Additional research using electronic health record databases would substantially add to the literature on HAC incidence and consequences. The challenge with current studies that use these types of electronic health record data sources is questions about generalizability and scaling to national estimates. Emerging data sources that link clinical record data to billing data may facilitate substantially improved estimates of additional cost and excess mortality arising from HACs.
Another concern is that, although the QSRS Common Formats for Surveillance definitions use clinical information in addition to ICD codes for defining HACs, much of the literature still relies on definitions of HACs consisting primarily of ICD codes. Definitions relying on ICD codes can miss cases resulting in lower estimates of incidence and prevalence of HACs. Since the cases captured are true cases, additional cost and excess mortality estimates made using ICD-code-based definitions can likely be relied upon. In light of the changing definitions used in QSRS, future research should study HACs using these new definitions to better understand the incidence and consequences of HACs.
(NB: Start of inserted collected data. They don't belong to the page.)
(** The loops of [eval_decluster] return on a well-formed map with room
    for the failures, and accumulate the results of [eval_resilver] over
    the failure sets. *)
Lemma inject_failures_returns (map : map_t) (faults : Z) :
  wf_map map -> faults = 1 \/ faults = 2 -> faults <= nspares map ->
  exists ios bk acc,
    Forall2 (resilver_result map faults)
      (failure_sets (ndevs map) faults) ios /\
    inject_failures (set_nbroken map faults) faults =
      Returned (set_broken (set_nbroken map faults) bk, acc) /\
    acc_of acc ios.
Proof.
  intros Hwf [-> | ->] Hsp.
  - apply inject_single; assumption.
  - apply inject_double; assumption.
Qed.







(** C9, as the code has it.  For a [how] that is none of WORST, MEAN and
    RMS, [eval_decluster] returns nothing, neither a number nor an error:
    after the loops over the failures it reaches [assert(0)], which aborts
    the process. *)
Theorem eval_decluster_unknown_how (map : map_t) (how faults print : Z) :
  how <> EVAL_WORST -> how <> EVAL_MEAN -> how <> EVAL_RMS ->
  (forall r, eval_decluster map how faults print <> Returned r) /\
  (wf_map map -> faults = 1 \/ faults = 2 -> faults <= nspares map ->
   eval_decluster map how faults print = Aborted).
Proof.
  intros Hw Hm Hr.
  assert (Hswitch : forall acc : decluster_t,
    (if how =? EVAL_WORST then Returned (double_of_int (max_ios acc))
     else if how =? EVAL_MEAN then
       Returned (PrimFloat.div (double_of_int (sum acc))
                   (double_of_int (iter_num acc)))
     else if how =? EVAL_RMS then
       Returned (PrimFloat.sqrt
                   (PrimFloat.div (double_of_int (sumsq acc))
                      (double_of_int (iter_num acc))))
     else _ ← assert false; Returned 0%float) = Aborted).
  { intros acc.
    destruct (Z.eqb_spec how EVAL_WORST); [contradiction|].
    destruct (Z.eqb_spec how EVAL_MEAN); [contradiction|].
    destruct (Z.eqb_spec how EVAL_RMS); [contradiction|]. reflexivity. }
  split.
  - intros r. unfold eval_decluster.
    destruct (inject_failures (set_nbroken map faults) faults)
      as [[m acc]| |]; [|discriminate..].
    rewrite bind_Returned_l. cbv zeta. rewrite Hswitch. discriminate.
  - intros Hwf Hfaults Hsp.
    destruct (inject_failures_returns map faults Hwf Hfaults Hsp)
      as (ios & bk & acc & _ & Hrun & _).
    unfold eval_decluster. rewrite Hrun, bind_Returned_l. cbv zeta.
    rewrite Hswitch. reflexivity.
Qed.

Lemma eval_decluster_unknown_how_witness :
  (forall r, eval_decluster sample_map 3 1 1 <> Returned r) /\
  (wf_map sample_map -> 1 = 1 \/ 1 = 2 -> 1 <= nspares sample_map ->
   eval_decluster sample_map 3 1 1 = Aborted).
Proof.
  apply (eval_decluster_unknown_how sample_map 3 1 1); discriminate.
Defined.

(** C9 fails as stated: with [how = 3] the call on the sample map is
    aborted by the assertion; no error is returned. *)
Lemma eval_decluster_aborts :
  eval_decluster sample_map 3 1 1 = Aborted /\
  forall r, eval_decluster sample_map 3 1 1 <> Returned r.
Proof.
  assert (H : eval_decluster sample_map 3 1 1 = Aborted)
    by (vm_compute; reflexivity).
  split; [exact H|]. intros r. rewrite H. discriminate.
Qed.

(** [eval_resilver] does not store through [map]. *)
Lemma eval_resilver_frame (map : map_t) (print : Z) (ios : Z) (map' : map_t) :
  eval_resilver map print = Returned (ios, map') -> map' = map.
Proof.
  unfold eval_resilver. intros H.
  apply bind_Returned in H as ([reads writes] & _ & H).
  apply bind_Returned in H as ([[mr mw] mi] & _ & H).
  injection H as _ <-. reflexivity.
Qed.

Lemma same_layout_set_broken (map0 map : map_t) (b : list Z) :
  same_layout map0 map /\ nbroken map = nbroken map0 ->
  same_layout map0 (set_broken map b) /\
  nbroken (set_broken map b) = nbroken map0.
Proof. intros [H Hn]. split; [exact H|exact Hn]. Qed.

(** The loops of [eval_decluster] store to [broken] only. *)
Lemma inject_failures_frame (map0 : map_t) (faults : Z) (map : map_t)
    (acc : decluster_t) :
  inject_failures map0 faults = Returned (map, acc) ->
  same_layout map0 map /\ nbroken map = nbroken map0.
Proof.
  unfold inject_failures.
  apply (for_range_preserves
           (fun '(m, _) => same_layout map0 m /\ nbroken m = nbroken map0)).
  { repeat split. }
  intros f1 [m a] [m' a'] _ Hm H.
  apply bind_Returned in H as (b & _ & H). cbv zeta in H.
  apply (same_layout_set_broken map0 m b) in Hm.
  destruct (faults <? 2).
  - apply bind_Returned in H as ([ios m1] & Hres & H).
    apply eval_resilver_frame in Hres as ->. injection H as <- _. exact Hm.
  - revert H.
    apply (for_range_preserves
             (fun '(m, _) => same_layout map0 m /\ nbroken m = nbroken map0)).
    { exact Hm. }
    intros f2 [m2 a2] [m3 a3] _ Hm2 H.
    apply bind_Returned in H as (b2 & _ & H). cbv zeta in H.
    apply (same_layout_set_broken map0 m2 b2) in Hm2.
    apply bind_Returned in H as ([ios m4] & Hres & H).
    apply eval_resilver_frame in Hres as ->. injection H as <- _. exact Hm2.
Qed.
Definition __enter__ (self : t) : t :=
  let counter := _enter_counter self + 1 in
  let opened' := if decide (counter = 1) then S (opened self) else opened self in
  match _token self with
  | Some _ =>
      {| id := id self; _enter_counter := counter; _token := _token self;
         _context_var := _context_var self;
         opened := opened'; closed := closed self |}
  | None =>
      (* token = self._context_var.set(self) *)
      {| id := id self; _enter_counter := counter;
         _token := Some (_context_var self);
         _context_var := Some (id self);
         opened := opened'; closed := closed self |}
  end.

Definition __exit__ (self : t) : t * result () :=
  let counter := _enter_counter self - 1 in
  if decide (counter = 0) then
    match _token self with
    | None =>
        ({| id := id self; _enter_counter := counter; _token := None;
            _context_var := _context_var self;
            opened := opened self; closed := closed self |},
         Raise RuntimeError)
    | Some old =>
        (* self._context_var.reset(self._token) *)
        ({| id := id self; _enter_counter := counter; _token := None;
            _context_var := old;
            opened := opened self; closed := S (closed self) |},
         Ok ())
    end
  else
    ({| id := id self; _enter_counter := counter; _token := _token self;
        _context_var := _context_var self;
        opened := opened self; closed := closed self |},
     Ok ()).
(** * Sydney light-rail alert pipeline: model and properties

    A shallow embedding of [lightrail_service_status_alert.py],
    [bigquery_interface.py] and [lightrail_timetable_alert.py].

    - Parsed JSON (the value of [response.json()]) is the inductive type
      [Py.value]; Python's subscripting, iteration, [len], [==] and
      [str.replace] on such values are the functions of module [Py].
    - Python exceptions are the constructors of [Py.exn]; code that can raise
      returns a [Py.result].
    - Code that talks to the outside (HTTP feed, BigQuery, SMTP) runs in the
      monad [M]: it reads the environment of one run ([env]: what the feed,
      the BigQuery API and the SMTP server answer) and threads the [world]
      (the BigQuery table, the mails delivered, the trace of external calls).
      An exception leaves the effects performed before it in place.
    - Logging has no effect on state or results and is left out. *)

From Stdlib Require Import List String Ascii ZArith Bool Lia DecimalString.
From Stdlib Require Import Permutation.
From Stdlib Require Import Floats.SpecFloat.
Import ListNotations.

#[local] Set Warnings "-register-all".

Local Open Scope string_scope.
Local Open Scope Z_scope.

(* ================================================================== *)
(** ** Python values and the primitives the program uses               *)
(* ================================================================== *)

Module Py.

(** The exception classes that occur in the two source files. *)
Inductive exn : Type :=
| KeyError
| IndexError
| TypeError
| AttributeError
| ValueError
| OverflowError
| OSError
| RequestException
| SMTPException
| NotFound
| Conflict
| GoogleCloudError.

(** [NotFound] and [Conflict] are subclasses of [GoogleCloudError]. *)
Definition is_GoogleCloudError (e : exn) : bool :=
  match e with
  | NotFound | Conflict | GoogleCloudError => true
  | _ => false
  end.

Inductive result (A : Type) : Type :=
| Ok (a : A)
| Raise (e : exn).
Arguments Ok {A} a.
Arguments Raise {A} e.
A final data concern is that many of the studies included in the meta-analysis did not directly report costs. Since a large proportion of the literature relies on national claims databases, they report on charges instead of costs. These charges are converted to costs using cost-to-charge ratios. To the extent that this methodology is used consistently over time, this would not drive observed differences in attributable cost from previous reports. Of course, a more accurate method would be to estimate costs directly using hospital records; however, the localized nature of such data opens the door to idiosyncratic center-specific and system-specific costing approaches, which is more difficult to address across studies than the issue of adjusting charges to arrive at an approximate measure of cost.
Opportunities for Future Research
There are a few distinct opportunities to improve the research on the attributable mortality and cost from HACs. First, some effort should focus on estimating the incidence of multiple HACs to address the concerns arising from double-counting and competing risks from other HACs. Second, there is room for improvement in understanding of the patient-level factors that raise the risk for HACs and using this understanding to construct more valid comparison populations. Both of these improvements combined with methods to weight likely causes of deaths would generate more valid estimates of the attributable mortality and costs from HACs than currently exist in the research literature.
Third, there are emerging sources of data that combine some form of administrative claims data with at least partial electronic medical record information across broader patient populations than have been studied using single-system data. Use of such data has the potential to leverage the strengths of the studies using the HCUP-NIS data (including standardization and wider generalizability) and those employing data from a single hospital or system (better identification of conditions and potentially the genesis of their onset). Estimates from such studies might provide a more rigorous estimate of the extent to which HACs increase mortality and costs.
Finally, the study undertaken here focused only on inpatient mortality and costs during the index hospitalization. Future work needs to account for the full effect of HACs on mortality and costs beyond the inpatient setting. Such research would provide insight into the extent to which HACs compress mortality and the full direct and indirect costs to the system. The challenge here would, of course, be access to data sources that facilitate these types of analyses.